THEME: Administration Errors
The occurrence of some type of administration error was the second most common theme, with approximately one-third of the incidents falling into this category. The administration errors identified in this analysis involved the wrong patient, the wrong drug, the wrong dose, the wrong route, or the wrong rate (not including pump programming errors). The lack of an independent double check was a factor in many of these incidents. Over-reliance on smart pump and bar-code technology, without an independent double check before IV medication administration (to verify and document the patient’s name, the drug and its concentration, the prescribed infusion rate, the line attachments and labels), was a key contributing factor in many of these incidents.
Hospitals are encouraged to continue to focus quality improvement initiatives on accurate IV medication administration.
THEME: Issues Related to IV Devices, Supplies, or Other Equipment
In this analysis, about 1 in every 6 reports identified contributing factors related to the pump used for IV medication administration (e.g., incorrect programming, pump malfunction) or with an associated accessory (e.g., missing filter, correct tubing not available). The reports identified that inexperienced or relief staff may not be familiar with the accessories, the sequence of programming steps, or the metrics that are preprogrammed into the pump. A study noted that with many different IV pumps available on the market, the user interface and unfamiliarity with the pump play a role in programming errors.5 Key system-level concerns were reported to be incomplete drug and rate libraries in the pump software, improper labelling of the IV line, transposition of IV lines after temporary disconnection, pump failure due to inadequate maintenance and/or battery charge, and printer-related issues, such as low ink levels resulting in illegible reports.

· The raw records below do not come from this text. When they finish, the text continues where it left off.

Lemma trimEnd_last (s : jsstring) :
  trimEnd s = [] \/
  exists t c, trimEnd s = t ++ [c] /\ isWhiteSpace c = false.
Proof.
  induction s as [|c s IH]; simpl; [now left|].
  destruct (trimEnd s) as [|d t].
  - destruct (isWhiteSpace c) eqn:C; [now left|].
    right. now exists [], c.
  - right. destruct IH as [IH|(u & e & E & W)]; [discriminate|].
    exists (c :: u), e. simpl. now rewrite E.
Qed.

Lemma trim_decompose (s : jsstring) :
  exists a b,
    s = a ++ trim s ++ b /\
    forallb isWhiteSpace a = true /\ forallb isWhiteSpace b = true.
Proof.
  destruct (trimStart_prefix s) as (a & Ea & Wa).
  destruct (trimEnd_suffix (trimStart s)) as (b & Eb & Wb).
  exists a, b. unfold trim. now rewrite <- Eb.
Qed.

(** ** The regular expression *)

Module RegExpFacts.
Import RegExp.

Lemma plusSet_spec p (s : jsstring) : forall i (k : Continuation),
  plusSet p i s k = true <->
  exists a r, a <> [] /\ forallb p a = true /\ s = a ++ r /\
              k (i + List.length a) r = true.
Proof.
  induction s as [|c s IH]; intros i k; simpl.
  - split; [discriminate|].
    intros (a & r & Ha & _ & E & _). destruct a; [easy | discriminate].
  - rewrite andb_true_iff, orb_true_iff, IH. split.
    + intros [Hc [(a & r & Ha & Hp & E & Hk) | Hk]].
      * exists (c :: a), r. simpl. rewrite Hc, Hp, E.
        repeat split; try easy.
        now rewrite <- plus_n_Sm.
      * exists [c], s. simpl. rewrite Hc.
        repeat split; try easy.
        now rewrite Nat.add_1_r.
    + intros (a & r & Ha & Hp & E & Hk).
      destruct a as [|d a]; [easy|]. simpl in *.
      injection E as -> ->.
      apply andb_true_iff in Hp as [Hd Hp]. split; [exact Hd|].
      destruct a as [|e a].
      * right. simpl. now rewrite Nat.add_1_r in Hk.
      * left. exists (e :: a), r. repeat split; try easy.
        now rewrite <- plus_n_Sm in Hk.
Qed.

Lemma charSet_eq_spec (c0 : N) i (s : jsstring) (k : Continuation) :
  charSet (N.eqb c0) i s k = true <->
  exists r, s = c0 :: r /\ k (S i) r = true.
Proof.
  destruct s as [|c s]; simpl.
  - split; [discriminate | now intros (r & E & _)].
  - rewrite andb_true_iff, N.eqb_eq. split.
    + intros [-> Hk]. now exists s.
    + intros (r & E & Hk). injection E as -> ->. easy.
Qed.

Lemma assertEnd_spec i (s : jsstring) :
  assertEnd i s accept = true <-> s = [].
Proof. destruct s; simpl; split; easy. Qed.

Lemma existsb_seq_false (f : nat -> bool) (n a : nat) :
  (forall i, a <= i -> f i = false) -> existsb f (List.seq a n) = false.
Proof.
  revert a. induction n as [|n IH]; intros a H; simpl; [easy|].
  rewrite H by lia. apply IH. intros i Hi. apply H. lia.
Qed.

(** A pattern that starts with [^] can only match from index 0. *)
Lemma test_anchored (m : Matcher) (s : jsstring) :
  test (seq assertStart m) s = m 0 s accept.
Proof.
  unfold test. simpl.
  rewrite existsb_seq_false; [apply orb_false_r|].
  intros i Hi. unfold seq, assertStart.
  destruct i; [lia | reflexivity].
Qed.

End RegExpFacts.

Lemma emailRegex_spec (s : jsstring) :
  RegExp.test emailRegex s = true <-> matchesEmailRegex s.
Proof.
  unfold emailRegex. rewrite RegExpFacts.test_anchored.
  unfold RegExp.seq, matchesEmailRegex.
  rewrite RegExpFacts.plusSet_spec. split.
  - intros (a & r1 & Ha & Pa & -> & H).
    apply RegExpFacts.charSet_eq_spec in H as (r2 & -> & H).
    apply RegExpFacts.plusSet_spec in H as (b & r3 & Hb & Pb & -> & H).
    apply RegExpFacts.charSet_eq_spec in H as (r4 & -> & H).
    apply RegExpFacts.plusSet_spec in H as (c & r5 & Hc & Pc & -> & H).
    apply RegExpFacts.assertEnd_spec in H as ->.
    exists a, b, c. rewrite app_nil_r. repeat split; assumption.
  - intros (a & b & c & -> & Ha & Hb & Hc & Pa & Pb & Pc).
    exists a, ([AT] ++ b ++ [DOT] ++ c). repeat split; try assumption.
    apply RegExpFacts.charSet_eq_spec. eexists. split; [reflexivity|].
    apply RegExpFacts.plusSet_spec.
    exists b, ([DOT] ++ c). repeat split; try assumption.
    apply RegExpFacts.charSet_eq_spec. eexists. split; [reflexivity|].
    apply RegExpFacts.plusSet_spec.
    exists c, []. rewrite app_nil_r. repeat split; assumption.
Qed.

(** ** The validators *)

Section Validators.

Variable page : Markup.

Lemma get_set_same A (f : Field) (v : A) (r : PerField A) :
  get f (set f v r) = v.
Proof. now destruct f. Qed.

Lemma get_set_other A (f g : Field) (v : A) (r : PerField A) :
  f <> g -> get g (set f v r) = get g r.
Proof. destruct f, g; simpl; congruence. Qed.

Lemma set_set A (f : Field) (v w : A) (r : PerField A) :
  set f v (set f w r) = set f v r.
Proof. now destruct f. Qed.

(** What a validator returns depends on the value of its field only. *)
Lemma onBlur_returns (f : Field) (st : State) :
  snd (onBlur page f st) = validValue f (get f (values st)).
Proof.
  destruct f; unfold validValue, onBlur, validateName, validateEmail,
    validateMessage; cbn [get];
    match goal with |- context [if ?b then _ else _] => destruct b eqn:E end;
    try (first [rewrite negb_true_iff in E | rewrite negb_false_iff in E];
         rewrite E);
    reflexivity.
Qed.

(** What a validator leaves on the page: the reason, shown, on failure;
    the error element hidden on success. *)
Lemma onBlur_displays (f : Field) (st : State) :
  displayed f (fst (onBlur page f st)) =
  if validValue f (get f (values st)) then Valid else Invalid (reason f).
Proof.
  destruct f; unfold validValue, onBlur, validateName, validateEmail,
    validateMessage; cbn [get];
    match goal with |- context [if ?b then _ else _] => destruct b eqn:E end;
    try (first [rewrite negb_true_iff in E | rewrite negb_false_iff in E];
         rewrite E);
    reflexivity.
Qed.

(** A validator writes to the error element of its field and to the
    border of one control, and to nothing else. *)
Lemma onBlur_frame (f : Field) (st : State) :
  let st' := fst (onBlur page f st) in
  values st' = values st /\
  buttonHTML st' = buttonHTML st /\
  buttonDisabled st' = buttonDisabled st /\
  notifications st' = notifications st /\
  styles st' = styles st /\
  created st' = created st /\
  now st' = now st /\
  timers st' = timers st.
Proof.
  destruct f; simpl;
    unfold validateName, validateEmail, validateMessage;
    match goal with |- context [if ?b then _ else _] => destruct b end;
    simpl; repeat split.
Qed.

Hospitals should ensure that staff are trained on the use of infusion pumps on a regular basis to maintain up-to-date knowledge and skills in pump set-up and programming.6 Additionally, hospitals and purchasing groups are encouraged to collaborate with product manufacturers for continuous quality improvement efforts, including standardization of pump accessories and drug library information fields.
CONCLUSION
Medications are commonly administered by the IV route in many health care settings. This multi-incident analysis has characterized the types of medications and incidents that were most frequently reported with IV administration and raises awareness of opportunities to improve patient safety. Notably, among the medications most often reported to be involved in harmful incidents were 3 high-alert medications, including 2 opioids. Strengthening medication handling and logistics, incorporating appropriate checks prior to medication administration, and mitigating potential device-related issues are all needed to improve IV medication safety.